> Instructions for the task: Produce word for word the lines of the data below running from the one that has "a => update" to the one that has "match r with", inclusive, and no others.

┌─ Input material

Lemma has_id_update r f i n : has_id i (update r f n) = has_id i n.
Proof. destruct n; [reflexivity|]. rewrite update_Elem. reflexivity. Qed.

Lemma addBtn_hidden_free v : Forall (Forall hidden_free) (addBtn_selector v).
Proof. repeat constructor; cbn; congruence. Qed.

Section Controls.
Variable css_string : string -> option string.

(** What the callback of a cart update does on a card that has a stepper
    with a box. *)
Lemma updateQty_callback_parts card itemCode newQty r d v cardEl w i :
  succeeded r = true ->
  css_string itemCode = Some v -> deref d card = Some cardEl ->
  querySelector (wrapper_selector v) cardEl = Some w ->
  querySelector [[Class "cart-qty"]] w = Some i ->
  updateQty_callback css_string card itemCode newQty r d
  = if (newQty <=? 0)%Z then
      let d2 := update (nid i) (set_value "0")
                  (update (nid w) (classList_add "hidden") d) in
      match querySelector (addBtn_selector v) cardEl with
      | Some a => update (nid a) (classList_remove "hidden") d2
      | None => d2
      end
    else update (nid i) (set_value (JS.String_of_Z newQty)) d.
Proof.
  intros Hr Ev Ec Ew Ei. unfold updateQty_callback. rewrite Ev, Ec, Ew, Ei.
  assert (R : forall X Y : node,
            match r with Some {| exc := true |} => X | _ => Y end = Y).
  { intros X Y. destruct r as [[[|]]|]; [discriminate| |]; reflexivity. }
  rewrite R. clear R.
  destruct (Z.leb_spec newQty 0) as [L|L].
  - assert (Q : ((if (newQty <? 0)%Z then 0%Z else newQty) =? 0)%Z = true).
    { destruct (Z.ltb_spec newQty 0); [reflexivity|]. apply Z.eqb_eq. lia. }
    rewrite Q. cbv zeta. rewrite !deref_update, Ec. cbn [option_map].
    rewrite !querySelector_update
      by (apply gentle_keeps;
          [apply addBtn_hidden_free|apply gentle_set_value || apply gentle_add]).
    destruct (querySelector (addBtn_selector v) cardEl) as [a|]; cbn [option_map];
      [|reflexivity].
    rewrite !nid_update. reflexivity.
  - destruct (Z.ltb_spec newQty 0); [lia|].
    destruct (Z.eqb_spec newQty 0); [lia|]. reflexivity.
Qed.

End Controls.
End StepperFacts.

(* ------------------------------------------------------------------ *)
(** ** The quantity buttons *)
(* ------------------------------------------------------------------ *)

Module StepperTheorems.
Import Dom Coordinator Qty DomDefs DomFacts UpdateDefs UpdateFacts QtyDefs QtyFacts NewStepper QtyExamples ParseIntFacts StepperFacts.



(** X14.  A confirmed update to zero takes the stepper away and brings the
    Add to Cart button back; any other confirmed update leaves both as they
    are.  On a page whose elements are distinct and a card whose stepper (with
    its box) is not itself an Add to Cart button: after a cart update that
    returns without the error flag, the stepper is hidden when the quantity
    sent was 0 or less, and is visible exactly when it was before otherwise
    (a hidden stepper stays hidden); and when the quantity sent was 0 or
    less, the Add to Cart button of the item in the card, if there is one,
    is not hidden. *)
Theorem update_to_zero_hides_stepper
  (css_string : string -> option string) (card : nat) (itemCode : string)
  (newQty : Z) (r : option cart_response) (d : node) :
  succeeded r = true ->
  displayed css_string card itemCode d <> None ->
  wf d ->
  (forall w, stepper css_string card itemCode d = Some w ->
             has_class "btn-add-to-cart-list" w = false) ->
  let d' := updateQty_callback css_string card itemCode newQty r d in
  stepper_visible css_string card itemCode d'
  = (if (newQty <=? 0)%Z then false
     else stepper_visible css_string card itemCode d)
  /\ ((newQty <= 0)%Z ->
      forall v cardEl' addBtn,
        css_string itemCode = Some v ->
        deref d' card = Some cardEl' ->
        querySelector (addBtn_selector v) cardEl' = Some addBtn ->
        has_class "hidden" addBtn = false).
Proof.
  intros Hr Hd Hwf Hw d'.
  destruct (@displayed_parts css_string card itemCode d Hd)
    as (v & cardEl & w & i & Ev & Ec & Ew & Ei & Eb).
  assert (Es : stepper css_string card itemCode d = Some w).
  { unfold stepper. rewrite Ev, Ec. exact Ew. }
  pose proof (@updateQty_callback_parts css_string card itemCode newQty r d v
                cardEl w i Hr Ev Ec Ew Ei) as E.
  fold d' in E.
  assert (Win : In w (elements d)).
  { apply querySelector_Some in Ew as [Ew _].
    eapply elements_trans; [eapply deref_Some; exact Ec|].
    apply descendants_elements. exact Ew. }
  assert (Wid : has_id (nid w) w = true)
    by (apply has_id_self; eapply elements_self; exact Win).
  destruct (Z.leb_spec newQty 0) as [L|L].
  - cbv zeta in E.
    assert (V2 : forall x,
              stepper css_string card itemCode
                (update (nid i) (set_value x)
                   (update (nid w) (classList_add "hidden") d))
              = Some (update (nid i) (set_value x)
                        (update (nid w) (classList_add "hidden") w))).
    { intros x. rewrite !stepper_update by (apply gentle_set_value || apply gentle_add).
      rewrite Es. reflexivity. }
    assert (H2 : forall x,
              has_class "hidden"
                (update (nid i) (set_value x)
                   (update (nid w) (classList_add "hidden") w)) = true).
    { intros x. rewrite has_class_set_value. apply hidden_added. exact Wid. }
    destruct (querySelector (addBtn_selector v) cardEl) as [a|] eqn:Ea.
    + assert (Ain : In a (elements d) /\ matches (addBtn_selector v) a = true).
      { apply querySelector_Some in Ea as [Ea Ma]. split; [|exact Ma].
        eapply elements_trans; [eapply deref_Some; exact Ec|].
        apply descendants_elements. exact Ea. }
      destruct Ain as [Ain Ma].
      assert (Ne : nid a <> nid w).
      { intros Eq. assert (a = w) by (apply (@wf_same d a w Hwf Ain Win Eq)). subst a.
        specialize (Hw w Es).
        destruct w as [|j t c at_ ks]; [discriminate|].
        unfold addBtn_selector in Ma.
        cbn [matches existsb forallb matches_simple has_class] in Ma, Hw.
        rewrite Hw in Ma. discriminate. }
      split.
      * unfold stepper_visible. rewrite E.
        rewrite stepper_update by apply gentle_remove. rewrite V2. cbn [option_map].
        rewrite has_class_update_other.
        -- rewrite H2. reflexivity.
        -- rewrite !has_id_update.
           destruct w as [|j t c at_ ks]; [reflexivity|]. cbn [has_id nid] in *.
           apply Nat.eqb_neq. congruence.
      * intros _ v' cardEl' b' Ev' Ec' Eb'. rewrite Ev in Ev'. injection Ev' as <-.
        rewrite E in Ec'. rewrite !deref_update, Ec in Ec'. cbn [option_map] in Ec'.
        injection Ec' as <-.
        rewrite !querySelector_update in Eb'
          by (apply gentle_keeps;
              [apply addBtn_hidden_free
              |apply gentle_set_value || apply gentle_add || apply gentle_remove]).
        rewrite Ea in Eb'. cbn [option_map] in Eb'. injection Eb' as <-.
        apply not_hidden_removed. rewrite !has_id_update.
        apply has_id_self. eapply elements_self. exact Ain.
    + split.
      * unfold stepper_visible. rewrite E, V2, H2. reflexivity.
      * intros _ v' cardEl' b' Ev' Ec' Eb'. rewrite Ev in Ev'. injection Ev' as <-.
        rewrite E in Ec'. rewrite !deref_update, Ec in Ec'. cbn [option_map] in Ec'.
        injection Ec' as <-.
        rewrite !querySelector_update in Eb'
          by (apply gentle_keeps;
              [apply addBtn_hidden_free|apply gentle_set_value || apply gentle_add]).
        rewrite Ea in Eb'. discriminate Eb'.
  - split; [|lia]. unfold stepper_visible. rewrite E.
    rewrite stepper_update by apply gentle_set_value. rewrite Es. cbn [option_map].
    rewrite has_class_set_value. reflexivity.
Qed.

└─

> Response:
      | Some a => update (nid a) (classList_remove "hidden") d2
      | None => d2
      end
    else update (nid i) (set_value (JS.String_of_Z newQty)) d.
Proof.
  intros Hr Ev Ec Ew Ei. unfold updateQty_callback. rewrite Ev, Ec, Ew, Ei.
  assert (R : forall X Y : node,
            match r with Some {| exc := true |} => X | _ => Y end = Y).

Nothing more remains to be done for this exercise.